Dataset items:
+ + +
Lemma users_replace_absent (i : nat) (r' : UserRow.t) (rows : list UserRow.t) :
  ~ In i (map UserRow.id rows) ->
  usersRepository.replace i r' rows = rows.
Proof.
  unfold usersRepository.replace.
  induction rows as [|x rows IH]; cbn; [reflexivity|]. intros H.
  destruct (Nat.eqb_spec (UserRow.id x) i) as [E|E].
  - exfalso. apply H. now left.
  - f_equal. apply IH. intros Hin. apply H. now right.
Qed.

Lemma users_replace_In (i : nat) (r' y : UserRow.t) (rows : list UserRow.t) :
  In y (usersRepository.replace i r' rows) -> In y rows \/ y = r'.
Proof.
  unfold usersRepository.replace. intros H. apply in_map_iff in H.
  destruct H as (x & Hx & Hin).
  destruct (Nat.eqb (UserRow.id x) i); [right|left]; congruence.
Qed.

Lemma NoDup_map_replace {K} (f : UserRow.t -> K) (i : nat) (r' : UserRow.t)
      (rows : list UserRow.t) :
  NoDup (map UserRow.id rows) ->
  NoDup (map f rows) ->
  (forall o, In o (usersRepository.without i rows) -> f o <> f r') ->
  NoDup (map f (usersRepository.replace i r' rows)).
Proof.
  induction rows as [|x rows IH]; intros Hid Hf Hother; [constructor|].
  cbn in Hid, Hf. inversion Hid as [|? ? Hxid Hid']; subst.
  inversion Hf as [|? ? Hxf Hf']; subst.
  assert (Hsub : forall o, In o rows -> UserRow.id o <> i ->
                           In o (usersRepository.without i (x :: rows))).
  { intros o Ho Hne. unfold usersRepository.without. apply filter_In.
    split; [now right|]. apply Bool.negb_true_iff. now apply Nat.eqb_neq. }
  unfold usersRepository.replace. cbn.
  fold (usersRepository.replace i r' rows).
  destruct (Nat.eqb_spec (UserRow.id x) i) as [E|E].
  - rewrite users_replace_absent by (now rewrite <- E).
    constructor; [|assumption].
    intros Hin. apply in_map_iff in Hin. destruct Hin as (o & Ho & Hoin).
    apply (Hother o); [|assumption].
    apply Hsub; [assumption|]. intros Hoid. apply Hxid. rewrite E, <- Hoid.
    now apply in_map.
  - constructor.
    + intros Hin. apply in_map_iff in Hin. destruct Hin as (y & Hy & Hyin).
      apply users_replace_In in Hyin. destruct Hyin as [Hyin| ->].
      * apply Hxf. rewrite <- Hy. now apply in_map.
      * apply (Hother x); [|now symmetry].
        unfold usersRepository.without. apply filter_In.
        split; [now left|]. apply Bool.negb_true_iff. now apply Nat.eqb_neq.
    + apply IH; trivial. intros o Ho. apply Hother.
      unfold usersRepository.without in *. apply filter_In in Ho.
      destruct Ho as [Ho Hp]. apply filter_In. split; [now right|assumption].
Qed.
+ + +
* Work required: The records given above are to be repeated in full, exactly.

* Solution:
Lemma users_replace_absent (i : nat) (r' : UserRow.t) (rows : list UserRow.t) :
  ~ In i (map UserRow.id rows) ->
  usersRepository.replace i r' rows = rows.
Proof.
  unfold usersRepository.replace.
  induction rows as [|x rows IH]; cbn; [reflexivity|]. intros H.
  destruct (Nat.eqb_spec (UserRow.id x) i) as [E|E].
  - exfalso. apply H. now left.
  - f_equal. apply IH. intros Hin. apply H. now right.
Qed.

Lemma users_replace_In (i : nat) (r' y : UserRow.t) (rows : list UserRow.t) :
  In y (usersRepository.replace i r' rows) -> In y rows \/ y = r'.
Proof.
  unfold usersRepository.replace. intros H. apply in_map_iff in H.
  destruct H as (x & Hx & Hin).
  destruct (Nat.eqb (UserRow.id x) i); [right|left]; congruence.
Qed.

Lemma NoDup_map_replace {K} (f : UserRow.t -> K) (i : nat) (r' : UserRow.t)
      (rows : list UserRow.t) :
  NoDup (map UserRow.id rows) ->
  NoDup (map f rows) ->
  (forall o, In o (usersRepository.without i rows) -> f o <> f r') ->
  NoDup (map f (usersRepository.replace i r' rows)).
Proof.
  induction rows as [|x rows IH]; intros Hid Hf Hother; [constructor|].
  cbn in Hid, Hf. inversion Hid as [|? ? Hxid Hid']; subst.
  inversion Hf as [|? ? Hxf Hf']; subst.
  assert (Hsub : forall o, In o rows -> UserRow.id o <> i ->
                           In o (usersRepository.without i (x :: rows))).
  { intros o Ho Hne. unfold usersRepository.without. apply filter_In.
    split; [now right|]. apply Bool.negb_true_iff. now apply Nat.eqb_neq. }
  unfold usersRepository.replace. cbn.
  fold (usersRepository.replace i r' rows).
  destruct (Nat.eqb_spec (UserRow.id x) i) as [E|E].
  - rewrite users_replace_absent by (now rewrite <- E).
    constructor; [|assumption].
    intros Hin. apply in_map_iff in Hin. destruct Hin as (o & Ho & Hoin).
    apply (Hother o); [|assumption].
    apply Hsub; [assumption|]. intros Hoid. apply Hxid. rewrite E, <- Hoid.
    now apply in_map.
  - constructor.
    + intros Hin. apply in_map_iff in Hin. destruct Hin as (y & Hy & Hyin).
      apply users_replace_In in Hyin. destruct Hyin as [Hyin| ->].
      * apply Hxf. rewrite <- Hy. now apply in_map.
      * apply (Hother x); [|now symmetry].
        unfold usersRepository.without. apply filter_In.
        split; [now left|]. apply Bool.negb_true_iff. now apply Nat.eqb_neq.
    + apply IH; trivial. intros o Ho. apply Hother.
      unfold usersRepository.without in *. apply filter_In in Ho.
      destruct Ho as [Ho Hp]. apply filter_In. split; [now right|assumption].
Qed.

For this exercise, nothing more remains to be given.